Heirlooms (BkMk Press/UMKC, 2016)

By Rachel Hall

Rachel Hall has used her family history as a springboard to a series of stories that follow four generations of a family from 1939 to 1989 and from France to Israel and the United States. Hall writes with sensitivity and clear-eyed insight about the issues of familial, community, and national loyalty and duty, as well as faith and forgiveness, and loss and survival. Heirlooms is particularly relevant in its depiction of the fraught experiences of refugees and immigrants. The cumulative effect of reading these stories is akin to completing a puzzle. Sections reveal specific issues and experiences, but when the entire puzzle is finished, the result is something larger and more memorable.

People Like You (Atelier 26, 2016)

By Margaret Malone

Malone’s debut is a collection of spare and dryly humorous character studies written with unflinching honesty. These are characters we know from the “awkward moment” comedy of shows like “The Office” and “Parks and Recreation,” people who through their own fecklessness or emotional confusion just can’t seem to get things right or catch a break. They are often their own worst enemy. In many cases, they are us: imperfect, perplexed, stymied in every direction.

Malone’s writing is so natural and seemingly effortless that the stories fly by. It’s no surprise that People Like You was a finalist for the 2016 PEN/Hemingway Award for Debut Fiction.

Cowboys and East Indians (Curtis Brown Unlimited, 2015)

By Nina McConigley

Nina McConigley’s Cowboys and East Indians is a collection of ten stories based on her experiences as an East Indian raised in Wyoming. Where most fiction exploring the immigrant experience is set in urban environments, McConigley takes us to the high altitude, windy isolation, and cozy cities of the least-populous state.

McConigley perfectly captures the duality of being pulled in two directions, the culture in which you live and the culture in which your parents and older relatives came from. The dominant complicating factor is how other people see you; because you look a certain way, you are viewed as foreign rather than “American.” In each of these stories, McConigley’s characters attempt to navigate through their home and outside lives. McConigley’s characters are quirky, three-dimensional individuals who are working through strange places, both literal and figurative. She writes with a combination of deep empathy, droll wit, and vivid descriptions of people and places.

The Universal Physics of Escape (Press 53, 2015)

By Elizabeth Gonzalez

Elizabeth Gonzalez’s debut impressed me with its wide-ranging intelligence and crisp writing. The Universal Physics of Escape presents a diverse cast of characters trying to find their way out of one circumstance or another, to figure out what is next and how to get there. Gonzalez moves across subjects, settings, and conflicts, but the unifying thread is her compassionate insight into her characters’ lives.
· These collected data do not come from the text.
(** A cycle moves the queued fills behind the stored ones. *)
Lemma stored_has_trades p d d' stored :
  persister_ok p -> cycle_stored p d d' -> trade_seq_ p = Z.of_nat (length stored) ->
  has_trades d stored -> has_trades d' (stored ++ trades p).
Proof.
  intros Hp [_ Hct Hco _] Hq Hd i e Hi. pose proof (po_troom _ Hp) as [_ Hr].
  pose proof (lookup_lt_Some _ _ _ Hi) as Hlt. rewrite length_app in Hlt.
  apply lookup_app_Some in Hi as [Hi|[Hge Hi]].
  - pose proof (lookup_lt_Some _ _ _ Hi). rewrite Hco; [by apply Hd|..].
    + intros j b _ E. by apply snap_trade_ne in E.
    + intros j x Hj E. apply lookup_lt_Some in Hj. apply trade_text_inj in E; unfold in_u64; lia.
  - replace (Z.of_nat i) with (trade_seq_ p + Z.of_nat (i - length stored)) by lia. by apply Hct.
Qed.

Lemma hist_inv_persist tr s l s' p d :
  sys start tr s -> hist_inv tr s -> step s l s' -> l = SPersist -> Z.of_nat (length tr) < 2 ^ 60 ->
  cycle_clean (db_ (sy_engine s)) (sy_db s) = true ->
  persist_cycle (db_ (sy_engine s)) (sy_db s) = Ok (p, d) -> db_ (sy_engine s') = p -> sy_db s' = d ->
  hist_inv (tr ++ [l]) s'.
Proof.
  intros Hrun Hi Hst -> Hlen Hclean Hc Hp Hd. pose proof (reached_persister tr s Hrun Hi Hlen) as Hok.
  destruct Hi as [(kept & stored & Hsub & Hfull & Hk & Hq & Ht) [Hs0 Hs]].
  destruct (persist_cycle_stored _ _ Hok Hclean) as (p1 & d1 & H1 & Hst1 & _ & Hn1 & Hn2 & Hsq & Htq).
  rewrite H1 in Hc. injection Hc as -> ->. split; rewrite ?Hp, ?Hd.
  - exists kept, (stored ++ trades (db_ (sy_engine s))).
    rewrite emitted_snoc, Hn2, Htq, Hq, length_app. cbn [strat_label events_of]. rewrite !app_nil_r.
    split; [done|]. split; [|split; [done|split; [lia|by eapply stored_has_trades]]].
    destruct Hfull as [-> | Hfull]; [by left|right]. by eapply passed_step.
  - rewrite Hn1, Hsq, length_app. cbn [length]. lia.
Qed.

Lemma hist_inv_init : hist_inv [] start.
Proof.
  split.
  - exists [], []. unfold trades. cbn. rewrite (q_init_empty _ _ kSnapCap_legal).
    do 2 (split; [constructor; done|]). do 2 (split; [done|]). intros i e Hi. by rewrite lookup_nil in Hi.
  - unfold snaps. cbn. rewrite (q_init_empty _ _ kSnapCap_legal). cbn. lia.
Qed.

Lemma hist_inv_reach tr s :
  sys start tr s -> Z.of_nat (length tr) < 2 ^ 60 -> hist_inv tr s \/ cycle_failed tr s.
Proof.
  revert tr s. apply (sys_induct (fun tr s => Z.of_nat (length tr) < 2 ^ 60 -> hist_inv tr s \/ cycle_failed tr s)).
  - intros _. left. apply hist_inv_init.
  - intros tr s l s' Hrun Hok Hi Hst Hlen. rewrite length_app in Hlen. cbn [length] in Hlen.
    destruct Hi as [Hi|Hfail]; [lia| |right; by eapply failed_step]. pose proof Hst as Hst0. destruct Hst.
    5: left; by apply hist_inv_strat.
    7: { destruct (cycle_clean (db_ (sy_engine s)) (sy_db s)) eqn:Ec; [left|right; by eapply failed_now].
      eapply hist_inv_persist; [exact Hrun|exact Hi|exact Hst0|done|lia|exact Ec|exact H|done..]. }
    all: left; by apply (hist_inv_same tr s).
Qed.

(** C29: every fill reaches the trade history.  In every reachable state the fills
    the strategy has handled are, in the order they were handled, first those
    stored in the database, the i-th under trade key i with its content unchanged
    whatever has been written since, then those waiting in the trade ring; none is
    missing unless that ring has been full at some moment of the run.  The one
    exception is a run in which an LMDB call of a persister cycle (begin, put or
    commit) has failed, of which the persister looks at the first only. *)
Theorem fills_reach_history (tr : list sys_label) (s : System) :
  sys start tr s -> Z.of_nat (length tr) < 2 ^ 60 ->
  (exists kept stored,
    kept `sublist_of` fills (emitted tr) /\ kept = stored ++ trades (db_ (sy_engine s)) /\
    (forall i e, stored !! i = Some e -> mdb_get (trade_text (Z.of_nat i)) (sy_db s) = Some (BTrade e)) /\
    (kept = fills (emitted tr) \/ passed trades_full tr s)) \/
  cycle_failed tr s.
Proof.
  intros Hrun Hlen. destruct (hist_inv_reach tr s Hrun Hlen) as [[(kept & stored & H1 & H2 & H3 & _ & H4) _]|Hf]; [left|by right].
  by exists kept, stored.
Qed.
End History.
End Records.

(** ** Witnesses *)

Lemma ops_log_complete_witness :
  length (audit_events (emitted demo_labels)) = 4%nat /\
  exists recs, Forall2 entry_of (audit_events (emitted demo_labels)) recs /\ length recs = 4%nat.
Proof.
  assert (Hl : length (audit_events (emitted demo_labels)) = 4%nat) by (vm_compute; reflexivity).
  split; [exact Hl|].
  destruct (ops_log_complete demo_fix_config demo_clock demo_clock demo_send true ∅ demo_labels system_demo_state
    system_demo_run eq_refl) as (recs & kept & written & H & _).
  exists recs. split; [exact H|]. rewrite <- Hl. symmetry. exact (Forall2_length H).
Defined.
The other thing that impressed me was the quality of her writing, with its masterful prose, realistic dialogue, and confident display of varied narrative voices. Every story pulled me in and held me fast, intrigued by the unfamiliar settings and plots. While the conclusions of some stories were unsettling or unclear, they left me pondering the people and problems she presents.
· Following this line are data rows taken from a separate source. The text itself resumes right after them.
(* ===== verification/Registry.v ===== *)
(** * The whole engine: its counters (src/src/metrics/metrics.hpp, metrics_server.hpp)

    In every reachable state of the threads together the global registry holds
    what the trace says: a counter per kind of traffic, a latency histogram per
    flow; and what the metrics thread exports is what the registry held at its
    last look. *)
From S2P Require Import Prelude.
From S2P Require Import Double.
From S2P Require Import Events.
From S2P Require Import SpscRing.
From S2P Require Import Queue.
From S2P Require Import Text.
From S2P Require Import LatencyHistogram.
From S2P Require Import Metrics.
From S2P Require Import OrderBook.
From S2P Require Import OrderManager.
From S2P Require Import AsyncLogger.
From S2P Require Import Persister.
From S2P Require Import Config.
From S2P Require Import MarketMaker.
From S2P Require Import MarketMakerFacts.
From S2P Require Import StrategySteps.
From S2P Require Import StrategyProps.
From S2P Require Import DecisionProps.
From S2P Require Import FixApp.
From S2P Require Import FixProps.
From S2P Require Import Main.
From S2P Require Import System.
From S2P Require Import Typing.
From S2P Require Import SystemTypes.
From S2P Require Import StrategyDemo.
From S2P Require Import SystemProps.
From S2P Require Import Ledger.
The Frangipani Hotel (Spiegel & Grau, 2014)

By Violet Kupersmith

Violet Kupersmith is the daughter of a boat refugee from Da Nang and an American father, who met in Houston, where many Vietnamese were resettled in the 1970s. The premise of Kupersmith’s debut story collection is that a Vietnamese American high school student has asked her grandmother from the Old Country to help her with a class project by telling her about her experiences as one of the “boat people.” The grandmother is at first reluctant to revisit this physical and emotional territory, but when she is eventually persuaded to share her stories, she tells a series of what can best be described as Vietnamese ghost stories.

In The Frangipani Hotel, Kupersmith has managed the impressive feat of seamlessly blending these timeless Vietnamese folk tales with a contemporary approach to storytelling. The result is eight stories that seem both ancient and modern simultaneously.